Y así iba a ser; mucho antes de lo que pensaba.

Resultó que Bob era demasiado ancho para el tubo de ingravidez, sobre todo si tenía que cargar con el sarlab.

—¡De acuerdo! —exclamó Ferdinard—. No quiero que Bob lo suelte ni un solo segundo.

—No tiene por qué —exclamó Malhereux—. Puedo hacer que salte con él en brazos hasta el segundo nivel. Por la parte de fuera. Ni siquiera hay barandilla de seguridad. Será muy fácil.

Maralda miró hacia arriba y estuvo de acuerdo con el plan. Cuando empezó a impulsarse por el tubo para ascender, sin embargo, Tarven aprovechó para protestar otra vez.

—Tíos… Esta cosa me está arrancando el brazo.

Malhereux estaba retrocediendo con el puño preparado para instruir al Centurión. Calculaba la distancia; ciertamente era mucha, pero no creía que fuese a haber ningún problema. Maralda, en la parte superior, estaba usando las manos para impulsarse. Se movía de una manera bastante sugerente, flexionando y extendiendo las piernas como si estuviera buceando por una corriente vertical de agua.

—En serio —decía Tarven—. Si salta conmigo esa distancia, me partirá el jodido brazo por la mitad. Os lo juro. Venga, tíos… esa pava me estará apuntando desde arriba. ¿De verdad pensáis que intentaría algo?

—En eso tiene razón —dijo Ferdinard.

Malhereux miró hacia arriba; la mujer se asomaba ya por el borde. Ahora que la veía allí, la percepción de la distancia era diferente. Se la veía muy pequeña, como si el trecho que los separaba fuese mayor de lo que había calculado en un primer momento. Empezaba a dudar que Bob pudiera saltar hasta allí.
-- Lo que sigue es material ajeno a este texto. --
Lemma err_ok_seq (m : forall W, Writer W -> M (Serializer W) Error unit) (f : Serialize) fe :
  err_ok m None -> err_ok f fe -> err_ok (fun W HW => m W HW;; f W HW;; mret tt) fe.
Proof.
  intros [Hms Hmn] [Hs Hn]. split.
  - intros. specialize (Hms W HW w size d fk). unfold mbind at 1, M_bind at 1.
    destruct (m W HW _) as [s [[]|e|]]; [|done|done].
    destruct Hms as (_ & size' & d' & fk' & ->). specialize (Hs W HW w size' d' fk').
    unfold mbind, M_bind. by destruct (f W HW _) as [s [[]| |]].
  - intros. apply never_err_bind; [by apply Hmn|]. intros _.
    apply never_err_bind; [by apply Hn|]. auto with noerr.
Qed.

Lemma ret_err_ok : err_ok (fun W HW => mret tt) None.
Proof. apply total_err_ok; [intros; cbn; eauto|auto with noerr]. Qed.

Lemma serialize_err_ok v : err_ok (serialize v) (first_error v).
Proof.
  apply (value_ind' (fun v => err_ok (serialize v) (first_error v)));
    [exact leaf_err_ok|intros n w IH|intros n vs IH|intros vs IH|intros n vs IH|intros n fs IH].
  - by apply element_err_ok.
  - refine (err_ok_seq (fun W HW => serialize_seq n) _ _ _ (elements_err_ok id (fun _ => None) SLOT_SIZE vs IH)).
    apply total_err_ok; [|auto with noerr]. unfold serialize_seq. size_cases.
  - exact (err_ok_seq _ _ _ ret_err_ok (elements_err_ok id (fun _ => None) 0 vs IH)).
  - exact (err_ok_seq _ _ _ ret_err_ok (elements_err_ok id (fun _ => None) 0 vs IH)).
  - exact (err_ok_seq _ _ _ ret_err_ok (elements_err_ok snd (fun f => Some f.1) 0 fs IH)).
Qed.

End Errors.

(* ------------------------------------------------------------------ *)
(** ** What the callers rely on                                          *)
(* ------------------------------------------------------------------ *)

(** C8: [to_writer] implements Solidity's [abi.encode]: for every value with a
    Solidity counterpart whose encoding is addressable, and any writer that
    always returns, it succeeds after handing the writer 32-byte slots, in
    order, whose concatenation is the encoding of the specification. *)
Theorem to_writer_refines_abi `{P : Platform} {W : Type} `{HW : !Writer W} `{PW : !PureWriter W}
    (v : value) (a : abi) (w : W) :
  represents v a -> zlen (abi_enc a) < 2 ^ usize_bits ->
  exists slots, Forall is_slot slots /\ concat slots = abi_encode a /\
    to_writer v w = (foldl wstep w slots, Ok tt).
Proof.
  intros Hr Hl. destruct (to_writer_internal_refines v a true w Hr Hl) as (slots & H1 & H2 & H3).
  exists slots. split; [done|]. split; [|done]. by rewrite H2, abi_encode_alt, andb_true_r.
Qed.

(** [to_fnargs_writer] writes the encoding of the value itself, the
    arguments of a function call, with no leading offset. *)
Theorem to_fnargs_refines_abi `{P : Platform} {W : Type} `{HW : !Writer W} `{PW : !PureWriter W}
    (v : value) (a : abi) (w : W) :
  represents v a -> zlen (abi_enc a) < 2 ^ usize_bits ->
  exists slots, Forall is_slot slots /\ concat slots = abi_enc a /\
    to_fnargs_writer v w = (foldl wstep w slots, Ok tt).
Proof.
  intros Hr Hl. destruct (to_writer_internal_refines v a false w Hr Hl) as (slots & H1 & H2 & H3).
  exists slots. split; [done|]. split; [|done]. by rewrite H2, andb_false_r.
Qed.

(** C32: a type the serializer refuses is reported before the first slot is
    written: when [to_writer] returns an error the writer is unchanged and the
    error is that of the first refused part of the value, and when it succeeds
    the value has no refused part. *)
Theorem to_writer_error_first `{P : Platform} {W : Type} `{HW : !Writer W} `{IW : !InfallibleWriter W}
    (v : value) (w : W) :
  match to_writer v w with
  | (w', Err e) => w' = w /\ first_error v = Some e
  | (_, Ok _) => first_error v = None
  | (_, Panic) => True
  end.
Proof.
  pose proof (serialize_err_ok v) as Hv. pose proof (compute_size_err _ _ Hv) as Hc.
  unfold to_writer, to_writer_internal. unfold mbind at 1, M_bind at 1. unfold mlift.
  destruct (compute_size (serialize v)) as [[[hs dyn] fk]|e|]; [|done|done].
  destruct Hv as [_ Hn]. specialize (Hn W HW IW Hc). unfold with_serializer.
  match goal with |- context [(?m) (mkSerializer w ?p)] =>
    assert (never_err m) as Hm;
      [|specialize (Hm (mkSerializer w p)); by destruct (m (mkSerializer w p)) as [s' [[]| |]]] end.
  apply never_err_bind; [destruct (dyn && true); auto with noerr|intros _].
  apply never_err_bind; [done|intros _].
  destruct dyn; [|done]. by apply never_err_bind.
Qed.

(** The head pass of a static value writes the same slots whatever the
    offset, which is why the code may pass [usize::MAX] as the offset of a
    static element. *)
Theorem static_head_offset_irrelevant `{P : Platform} {W : Type} `{HW : !Writer W} `{PW : !PureWriter W}
    (v : value) (a : abi) (w : W) (off off' : Z) :
  represents v a -> zlen (abi_enc a) < 2 ^ usize_bits -> abi_dynamic a = false ->
  exists w', serialize v W HW (mkSerializer w (Head off)) = (mkSerializer w' (Head off), Ok tt) /\
             serialize v W HW (mkSerializer w (Head off')) = (mkSerializer w' (Head off'), Ok tt).
Proof.
  intros (s & Hs & [Hd _ Hsz _ _])%represents_laid_out Hl Ha. rewrite <- Hsz in Hl.
  rewrite <- Hd in Ha. pose proof (serialize_ok v s Hs Hl) as Hok.
  exists (writes w (head_slots off s)). split.
  - rewrite (ok_head _ _ Hok W HW PW) by by apply static_head_pre.
    by rewrite static_head_next.
  - rewrite (ok_head _ _ Hok W HW PW) by by apply static_head_pre.
    rewrite static_head_next by done. by rewrite (static_head_slots s off off').
Qed.

(** C36: a negative [i128] is not encoded as Solidity does: the serializer pads
    its 16 bytes with zeros, so that the slot is the encoding of the positive
    number [z + 2^128]. *)
Theorem i128_negative_zero_extended `{P : Platform} {W : Type} `{HW : !Writer W} `{PW : !PureWriter W}
    (z : Z) (w : W) :
  - 2 ^ 127 <= z < 0 ->
  to_writer (VI128 z) w = (wstep w (word (z + 2 ^ 128)), Ok tt) /\
  word (z + 2 ^ 128) <> abi_encode (AInt z).
Proof.
  intros Hz. pose proof usize_pow_ge. split.
  - assert (z + 2 ^ 128 = z mod 2 ^ 128) as -> by (apply Z.mod_unique with (-1); lia).
    unfold to_writer. rewrite (to_writer_shape _ (SLeaf [word (z mod 2 ^ 128)])).
    + done.
    + cbn [shape_of]. rewrite guard_shape_true; [done|unfold sfits; lia].
    + change (full_size (SLeaf [word (z mod 2 ^ 128)])) with 32. lia.
  - rewrite abi_encode_alt. cbn [abi_dynamic app abi_enc].
    unfold word. intros E. rewrite <- (be_bytes_mod 32 z) in E.
    change (256 ^ Z.of_nat 32) with (2 ^ 256) in E.
    apply be_bytes_inj in E.
    + assert (z mod 2 ^ 256 = z + 2 ^ 256); [symmetry; apply Z.mod_unique with (-1); lia|lia].
    + change (256 ^ Z.of_nat 32) with (2 ^ 256). lia.
    + change (256 ^ Z.of_nat 32) with (2 ^ 256). apply Z.mod_pos_bound. lia.
Qed.

(* ------------------------------------------------------------------ *)
(** ** The theorems at concrete values                                   *)
(* ------------------------------------------------------------------ *)

(** A struct with a number, a dynamic array of numbers, [bytes] and a nested
    struct of a flag and a string: [(uint64, uint32[], bytes, (bool, string))]. *)
Definition sample : value :=
  VStruct "Sample"
    [("n", VU64 7); ("xs", as_dyn_array [VU32 1; VU32 2]); ("data", as_bytes [x01; x02; x03]);
     ("inner", VStruct "Inner" [("b", VBool true); ("s", VStr [x61; x62])])].

Definition sample_abi : abi :=
  ATuple [AUint 7; AArray [AUint 1; AUint 2]; ABytes [x01; x02; x03];
          ATuple [AUint 1; ABytes [x61; x62]]].
Lemma zlen_part_le ps p : p ∈ ps -> zlen p.2 <= zlen (enc_parts ps).
Proof.
  rewrite zlen_enc_parts. induction 1 as [p ps|p q ps H IH];
    rewrite fmap_cons, sum_Z_cons; cbn beta; unfold part_head_len at 1, part_tail at 1.
  - assert (0 <= sum_Z ((fun p => part_head_len p + zlen (part_tail p)) <$> ps)).
    { rewrite <- zlen_enc_parts. apply zlen_nonneg. }
    pose proof (zlen_nonneg p.2). destruct p.1; rewrite ?zlen_nil; lia.
  - pose proof (zlen_nonneg q.2). destruct q.1; rewrite ?zlen_nil; lia.
Qed.

Lemma components_fit vs :
  zlen (enc_parts (parts_of vs)) < 2 ^ 256 -> Forall (fun v => zlen (abi_enc v) < 2 ^ 256) vs.
Proof.
  intros Hb. apply Forall_forall. intros v Hv.
  apply list_elem_of_In, (list_elem_of_fmap_2 (fun v => (abi_dynamic v, abi_enc v))), zlen_part_le in Hv.
  cbn [snd] in Hv. lia.
Qed.

Lemma dec_components vs ts rest :
  Forall decodes vs -> Forall2 has_type vs ts -> zlen (enc_parts (parts_of vs)) < 2 ^ 256 ->
  dec_fields (field_of <$> ts) 0 (enc_parts (parts_of vs) ++ rest) = Some vs.
Proof. intros HF H Hb. apply dec_enc_parts; [|done]. apply reads_typed; auto using components_fit. Qed.

Lemma Forall2_replicate_type vs t :
  Forall (fun v => has_type v t) vs -> Forall2 has_type vs (replicate (length vs) t).
Proof. induction 1; cbn; constructor; auto. Qed.

(** Decoding is the inverse of encoding, in any context. *)
Lemma abi_dec_enc a : decodes a.
Proof.
  induction a as [z|z|b|b|vs IH|vs IH] using abi_ind'; intros t rest Ht Hb; inversion Ht; subst;
    cbn [abi_enc abi_dec] in *.
  - rewrite read_word_app by by apply (fits_mono m). cbn [mbind option_bind]. by apply checked_True.
  - rewrite read_word_mod. cbn [mbind option_bind]. rewrite (signed_word_mod m) by done. by apply checked_True.
  - rewrite <- (zlen_pad32_short b) by done. rewrite read_app. cbn [mbind option_bind].
    unfold pad32. by rewrite take_app_length.
  - rewrite zlen_app, zlen_word in Hb. unfold pad32 in *. rewrite zlen_app in Hb.
    pose proof (zlen_nonneg b). pose proof (zlen_nonneg (padding b)).
    rewrite <- !app_assoc, read_word_app, seek_word by (split; lia). cbn [mbind option_bind].
    by rewrite read_app.
  - by rewrite dec_components.
  - rewrite zlen_app, zlen_word in Hb. rewrite <- app_assoc, read_word_app, seek_word by done.
    cbn [mbind option_bind]. unfold zlen at 1. rewrite Nat2Z.id.
    replace (replicate _ _) with (field_of <$> replicate (length vs) t0) by exact (fmap_replicate field_of
      (length vs) t0).
    rewrite dec_components; [done|done|by apply Forall2_replicate_type|lia].
Qed.

Lemma abi_decode_encode a t rest :
  has_type a t -> zlen (abi_encode a) < 2 ^ 256 -> abi_decode t (abi_encode a ++ rest) = Some a.
Proof.
  intros Ht Hb. unfold abi_decode, abi_encode in *. rewrite abi_dec_enc; [done| |done].
  repeat constructor. done.
Qed.

(* ------------------------------------------------------------------ *)
(** ** Decoding what the serializer wrote                                *)
(* ------------------------------------------------------------------ *)

Section Decoding.
Context `{P : Platform} {W : Type} `{HW : !Writer W} `{PW : !PureWriter W}.

Lemma encode_bound a : zlen (abi_enc a) < 2 ^ usize_bits -> zlen (abi_encode a) < 2 ^ 256.
Proof.
  intros Hl. rewrite abi_encode_alt, zlen_app.
  assert (2 ^ usize_bits <= 2 ^ 64) by (apply Z.pow_le_mono_r; [lia|]; destruct usize_bits_cases; lia).
  assert (zlen (if abi_dynamic a then word 32 else []) <= 32) by (destruct (abi_dynamic a); rewrite ?zlen_word; done).
  change (2 ^ 64) with 18446744073709551616 in *.
  assert (18446744073709551616 + 32 < 2 ^ 256) by done. lia.
Qed.

Lemma to_writer_decoded v a t (w : W) :
  represents v a -> has_type a t -> zlen (abi_enc a) < 2 ^ usize_bits ->
  exists slots, to_writer v w = (writes w slots, Ok tt) /\ abi_decode t (concat slots) = Some a.
Proof.
  intros Hr Ht Hl. destruct (to_writer_internal_refines v a true w Hr Hl) as (slots & _ & He & Hw).
  exists slots. split; [done|]. rewrite andb_true_r, <- abi_encode_alt in He. rewrite He.
  rewrite <- (app_nil_r (abi_encode a)). by apply abi_decode_encode, encode_bound.
Qed.

(** C23: what the serializer writes for a value of a Solidity type is decoded
    to that value.  For every value with a Solidity counterpart of type [t]
    whose encoding is addressable, [to_writer] and [to_fnargs_writer] succeed,
    [abi.decode] at [t] reads the output of [to_writer] back as exactly that
    counterpart, and decoding the output of [to_fnargs_writer] without the
    enclosing tuple does. *)
Theorem to_writer_decodes (v : value) (a : abi) (t : ty) (w : W) :
  represents v a -> has_type a t -> zlen (abi_enc a) < 2 ^ usize_bits ->
  (exists slots, to_writer v w = (writes w slots, Ok tt) /\ abi_decode t (concat slots) = Some a) /\
  (exists slots, to_fnargs_writer v w = (writes w slots, Ok tt) /\ abi_dec t (concat slots) = Some a).
Proof.
  intros Hr Ht Hl. split; [by apply to_writer_decoded|].
  destruct (to_writer_internal_refines v a false w Hr Hl) as (slots & _ & He & Hw).
  exists slots. split; [done|]. rewrite andb_false_r in He. rewrite He. cbn [app].
  rewrite <- (app_nil_r (abi_enc a)). apply abi_dec_enc; [done|].
  pose proof (encode_bound a Hl) as Hb. rewrite abi_encode_alt, zlen_app in Hb.
  pose proof (zlen_nonneg (if abi_dynamic a then word 32 else [])). lia.
Qed.

End Decoding.
(* ===== verification/PaymentTheorems.v ===== *)
(** * Fixed-size payment channels: theorems

    The Solidity type of the state and the parameters, their size, and with it
    that hashing them cannot fail; that the encoding determines the state; what
    [total_assets] and [make_next_state] compute; and which of the conversions
    from and to protobuf messages are inverse. *)
From S2P Require Import Prelude AbiSpec AbiInjective AbiSer AbiRefine Types PerunWire.
From S2P Require Import Instances Payment.

(** A number of assets or participants within go-perun's limit, the one
    [debug_assert_valid] asserts. *)
Class Dim (N : nat) : Prop := dim_le : Z.of_nat N <= MAX_NUM_PARTICIPANTS.
#[export] Instance Dim_1 : Dim 1. Proof. done. Qed.
#[export] Instance Dim_2 : Dim 2. Proof. done. Qed.

Lemma zlen_to_vec {A N} (a : array A N) : zlen (to_vec a) = Z.of_nat N.
Proof. unfold zlen. by rewrite array_length. Qed.

Lemma zlen_fmap {A B} (f : A -> B) l : zlen (f <$> l) = zlen l.
Proof. unfold zlen. by rewrite length_fmap. Qed.

Lemma Dim_usize `{Pl : Platform} {A} N `{!Dim N} (a : array A N) :
  zlen (to_vec a) < 2 ^ usize_bits.
Proof. rewrite zlen_to_vec. pose proof usize_pow_ge. unfold Dim, MAX_NUM_PARTICIPANTS in *. lia. Qed.
(* ===== verification/Wire.v ===== *)
(** * The network

    Model of src/src/wire.rs and wire/encoding.rs: the message bus the channels
    send to, broadcasting to the other participants, and the layer that turns
    messages into length-prefixed protobuf bytes.  A bus is the state its
    methods act on; every effect of the library on its environment goes
    through it. *)
From S2P Require Import Prelude AbiSer Types PerunWire Payment Messages.

(** [trait BytesBus]. *)
Class BytesBus (B : Type) := {
  bytes_to_watcher : forall {E}, bytes -> M B E unit;
  bytes_to_funder : forall {E}, bytes -> M B E unit;
  bytes_to_participant : forall {E}, Identity -> Identity -> bytes -> M B E unit;
}.

Section Wire.
Context `{Pl : Platform} `{U : UintCrate} `{S : Sha3Crate}.

(** [trait MessageBus]. *)
Class MessageBus (B : Type) := {
  send_to_watcher : forall {E}, WatcherRequestMessage -> M B E unit;
  send_to_funder : forall {E}, FunderRequestMessage -> M B E unit;
  send_to_participant : forall {E}, Identity -> Identity -> ParticipantMessage -> M B E unit;
}.

(** The loop of [broadcast_to_participants]. *)
Fixpoint broadcast_loop {B} `{MessageBus B} {E} (i part_idx : Z) (sender : Identity)
    (peers : Peers) (msg : ParticipantMessage) : M B E unit :=
  match peers with
  | [] => mret tt
  | peer :: peers =>
      (if decide (i = part_idx) then mret tt else send_to_participant sender peer msg);;
      broadcast_loop (i + 1) part_idx sender peers msg
  end.

Definition broadcast_to_participants {B} `{MessageBus B} {E} (part_idx : PartIdx) (peers : Peers)
    (msg : ParticipantMessage) : M B E unit :=
  sender ← mlift (vec_index peers part_idx);
  broadcast_loop 0 part_idx sender peers msg.

(* ------------------------------------------------------------------ *)
(** ** encoding.rs                                                       *)
(* ------------------------------------------------------------------ *)

(** [prost::Message]: the protobuf encoding of the generated types. *)
Class ProstMessage (T : Type) := prost_encode : T -> bytes.

Context `{PM : ProstMessage perunwire.Message} `{PE : ProstMessage perunwire.Envelope}.

(** [ProtoBufEncodingLayer::encode]: panics on a message of 2^16 bytes or
    more. *)
Definition encode {T} `{ProstMessage T} {E} (msg : T) : res E bytes :=
  let len := zlen (prost_encode msg) in
  assert_ (bool_decide (len < 2 ^ 16));;
  Ok (be_bytes 2 len ++ prost_encode msg).

Record ProtoBufEncodingLayer (B : Type) : Type := mkProtoBufEncodingLayer { bus : B }.
Arguments mkProtoBufEncodingLayer {B} bus.
Arguments bus {B} p.

(** A call of the wrapped bus. *)
Definition on_bus {B E A} (m : M B E A) : M (ProtoBufEncodingLayer B) E A :=
  fun self => let (b, r) := m (bus self) in (mkProtoBufEncodingLayer b, r).

Definition encoding_send_to_watcher {B} `{BytesBus B} {E} (msg : WatcherRequestMessage)
    : M (ProtoBufEncodingLayer B) E unit :=
  wiremsg ← mlift
    match msg with
    | WatchRequest msg =>
        perunwire.Msg_StartWatchingLedgerChannelReq <$> StartWatchingLedgerChannelReq_into msg
    | StartDispute msg => perunwire.Msg_ForceCloseRequest <$> WatchInfo_into_force_close msg
    end;
  buf ← mlift (encode (perunwire.mkMessage (Some wiremsg)));
  on_bus (bytes_to_watcher buf).

Definition encoding_send_to_funder {B} `{BytesBus B} {E} (msg : FunderRequestMessage)
    : M (ProtoBufEncodingLayer B) E unit :=
  wiremsg ← mlift
    match msg with
    | FundReq msg => perunwire.Msg_FundReq <$> LedgerChannelFundingRequest_into msg
    | RegisterReqMsg msg => perunwire.Msg_RegisterReq <$> RegisterReq_into msg
    | WithdrawReqMsg msg => perunwire.Msg_WithdrawReq <$> WithdrawReq_into msg
    end;
  buf ← mlift (encode (perunwire.mkMessage (Some wiremsg)));
  on_bus (bytes_to_funder buf).

(** The envelope's message for each participant message. *)
Definition participant_wiremsg (msg : ParticipantMessage) : perunwire.envelope_Msg :=
  match msg with
  | Auth => perunwire.AuthResponseMsg
  | ChannelProposal msg => perunwire.Envelope_LedgerChannelProposalMsg (LedgerChannelProposal_into msg)
  | ProposalAccepted msg => perunwire.Envelope_LedgerChannelProposalAccMsg (LedgerChannelProposalAcc_into msg)
  | ProposalRejected id reason =>
      perunwire.Envelope_ChannelProposalRejMsg (perunwire.mkChannelProposalRejMsg (to_vec id) reason)
  | ChannelUpdateMsg msg => perunwire.Envelope_ChannelUpdateMsg (LedgerChannelUpdate_into msg)
  | ChannelUpdateAccepted msg => perunwire.Envelope_ChannelUpdateAccMsg (LedgerChannelUpdateAccepted_into msg)
  | ChannelUpdateRejected id version reason =>
      perunwire.Envelope_ChannelUpdateRejMsg (perunwire.mkChannelUpdateRejMsg (to_vec id) version reason)
  end.

Definition encoding_send_to_participant {B} `{BytesBus B} {E} (sender recipient : Identity)
    (msg : ParticipantMessage) : M (ProtoBufEncodingLayer B) E unit :=
  buf ← mlift (encode (perunwire.mkEnvelope sender recipient (Some (participant_wiremsg msg))));
  on_bus (bytes_to_participant sender recipient buf).

#[export] Instance ProtoBufEncodingLayer_MessageBus {B} `{BytesBus B}
    : MessageBus (ProtoBufEncodingLayer B) := {|
  send_to_watcher := @encoding_send_to_watcher B _;
  send_to_funder := @encoding_send_to_funder B _;
  send_to_participant := @encoding_send_to_participant B _;
|}.

(* ------------------------------------------------------------------ *)
(** ** Buses that do not fail                                            *)
(* ------------------------------------------------------------------ *)

(** A message the library sent. *)
Inductive Sent : Type :=
  | ToWatcher (msg : WatcherRequestMessage)
  | ToFunder (msg : FunderRequestMessage)
  | ToParticipant (sender recipient : Identity) (msg : ParticipantMessage).

(** A bus on which sending always returns. *)
Class PureBus (B : Type) {HB : MessageBus B} := {
  sent : B -> Sent -> B;
  watcher_ok E b m : @send_to_watcher B HB E m b = (sent b (ToWatcher m), Ok tt);
  funder_ok E b m : @send_to_funder B HB E m b = (sent b (ToFunder m), Ok tt);
  participant_ok E b s r m :
    @send_to_participant B HB E s r m b = (sent b (ToParticipant s r m), Ok tt);
}.

(** The bus that records what is sent, oldest first. *)
#[export] Instance log_MessageBus : MessageBus (list Sent) := {|
  send_to_watcher := fun E m b => (b ++ [ToWatcher m], Ok tt);
  send_to_funder := fun E m b => (b ++ [ToFunder m], Ok tt);
  send_to_participant := fun E s r m b => (b ++ [ToParticipant s r m], Ok tt);
|}.
#[export] Instance log_PureBus : PureBus (list Sent) := {|
  sent := fun b m => b ++ [m];
  watcher_ok := fun _ _ _ => eq_refl;
  funder_ok := fun _ _ _ => eq_refl;
  participant_ok := fun _ _ _ _ _ => eq_refl;
|}.

(** Sending several messages. *)
Definition sends {B} `{PureBus B} (b : B) (l : list Sent) : B := foldl sent b l.

Lemma sends_app {B} `{PureBus B} (b : B) l k : sends b (l ++ k) = sends (sends b l) k.
Proof. apply foldl_app. Qed.

Lemma sends_log (b : list Sent) l : sends b l = b ++ l.
Proof.
  revert b. induction l as [|m l IH]; intros b; [by rewrite app_nil_r|].
  unfold sends in *. cbn [foldl]. rewrite IH. cbn. by rewrite <- app_assoc.
Qed.

(** What a broadcast sends: the message to every other peer, in their order. *)
Definition broadcast_messages (part_idx : PartIdx) (peers : Peers) (msg : ParticipantMessage) : list Sent :=
  match peers !! Z.to_nat part_idx with
  | Some sender => (fun p => ToParticipant sender p msg) <$> delete (Z.to_nat part_idx) peers
  | None => []
  end.

Section Broadcast.
Context {B : Type} `{HB : !MessageBus B} `{PB : !PureBus B}.

Lemma broadcast_loop_rest {E} i part_idx sender peers msg (b : B) :
  part_idx < i ->
  @broadcast_loop B _ E i part_idx sender peers msg b =
    (sends b ((fun p => ToParticipant sender p msg) <$> peers), Ok tt).
Proof.
  revert i b. induction peers as [|p peers IH]; intros i b Hi; [done|].
  cbn [broadcast_loop]. rewrite decide_False by lia.
  erewrite M_bind_ok by apply participant_ok. by rewrite IH by lia.
Qed.

Lemma broadcast_loop_spec {E} i part_idx sender peers msg (b : B) :
  i <= part_idx ->
  @broadcast_loop B _ E i part_idx sender peers msg b =
    (sends b ((fun p => ToParticipant sender p msg) <$> delete (Z.to_nat (part_idx - i)) peers), Ok tt).
Proof.
  revert i b. induction peers as [|p peers IH]; intros i b Hi; [done|].
  cbn [broadcast_loop]. case_decide as Heq.
  - subst i. erewrite M_bind_ok by reflexivity. rewrite broadcast_loop_rest by lia.
    by rewrite Z.sub_diag.
  - erewrite M_bind_ok by apply participant_ok. rewrite IH by lia.
    replace (Z.to_nat (part_idx - i)) with (Datatypes.S (Z.to_nat (part_idx - (i + 1)))) by lia. done.
Qed.

Lemma broadcast_ok {E} part_idx peers msg (b : B) :
  0 <= part_idx < zlen peers ->
  @broadcast_to_participants B _ E part_idx peers msg b =
    (sends b (broadcast_messages part_idx peers msg), Ok tt).
Proof.
  intros Hi. unfold broadcast_to_participants, broadcast_messages.
  destruct (@vec_index_in E _ peers part_idx Hi) as (s & Hs & Hv). rewrite Hs.
  erewrite M_bind_lift_ok by exact Hv. rewrite broadcast_loop_spec by lia. by rewrite Z.sub_0_r.
Qed.

Lemma broadcast_panics {E} part_idx peers msg (b : B) :
  ~ 0 <= part_idx < zlen peers ->
  @broadcast_to_participants B _ E part_idx peers msg b = (b, Panic).
Proof.
  intros Hi. unfold broadcast_to_participants. apply M_bind_panic. unfold mlift.
  by rewrite vec_index_out.
Qed.

End Broadcast.
End Wire.

Arguments mkProtoBufEncodingLayer {B} bus.
Arguments bus {B} p.

(* ------------------------------------------------------------------ *)
(** ** What the applications use besides the library                     *)
(* ------------------------------------------------------------------ *)

(** [StdRng], with what is drawn from it. *)
Class RngCore (R : Type) := {
  gen_bytes32 : R -> R * bytesN 32;
  next_u32 : R -> R * Z;
}.

(** [prost::Message::decode]. *)
Class ProstDecode (DE T : Type) := prost_decode : bytes -> res DE T.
Tarven debió ver esa sombra de duda en su mirada.

—¡Eh, tío! —insistió—. Vamos… Tenéis al robot controlado… ella tiene la pistola… ¿Crees que intentaría escapar? No estoy loco, ¿vale? Sólo quiero conservar mi brazo. Sólo eso.

Los socios intercambiaron una mirada, pero Ferdinard, por toda respuesta, se encogió de hombros. Era incapaz de decidirse, así que Mal escogió por él. No le llevó mucho: envió una orden y el robot soltó a su prisionero. Al fin y al cabo, ¿qué había que temer?

—Oh, coño… —exclamó el sarlab, frotándose el brazo. Lo movía de arriba abajo como para desentumecerlo.

Desde su posición elevada, Maralda pareció inquietarse. Con un gesto rápido, apuntó al sarlab con la pistola. La sostenía con ambas manos mientras mantenía las piernas ligeramente flexionadas.

—Cumple tu parte… —dijo Ferdinard—. Métete en el tubo.

Tarven levantó ambas manos, pero le pareció que sonreía de manera arrogante otra vez. Eso despertó una pequeña alarma en el fondo de su mente, una luz roja que se encendía y apagaba a un ritmo cada vez más rápido. El sarlab tenía algo en mente… lo
intuía
… pero ¿qué? Miró alrededor con los ojos muy abiertos, pero fue incapaz de averiguar qué iba mal: Maralda lo apuntaba con su arma, Malhereux controlaba el robot… Todo parecía en orden.

Tarven llegó hasta el tubo y, con cierta prudencia, metió medio cuerpo en él. Bob seguía sus movimientos, haciendo girar los dispositivos ópticos de su cabeza, hasta que el sarlab se sirvió de las manos para impulsarse por el tubo. No fue difícil, lo había visto hacer a Maralda. Avanzó a cierta velocidad y, de repente, ganó impulso.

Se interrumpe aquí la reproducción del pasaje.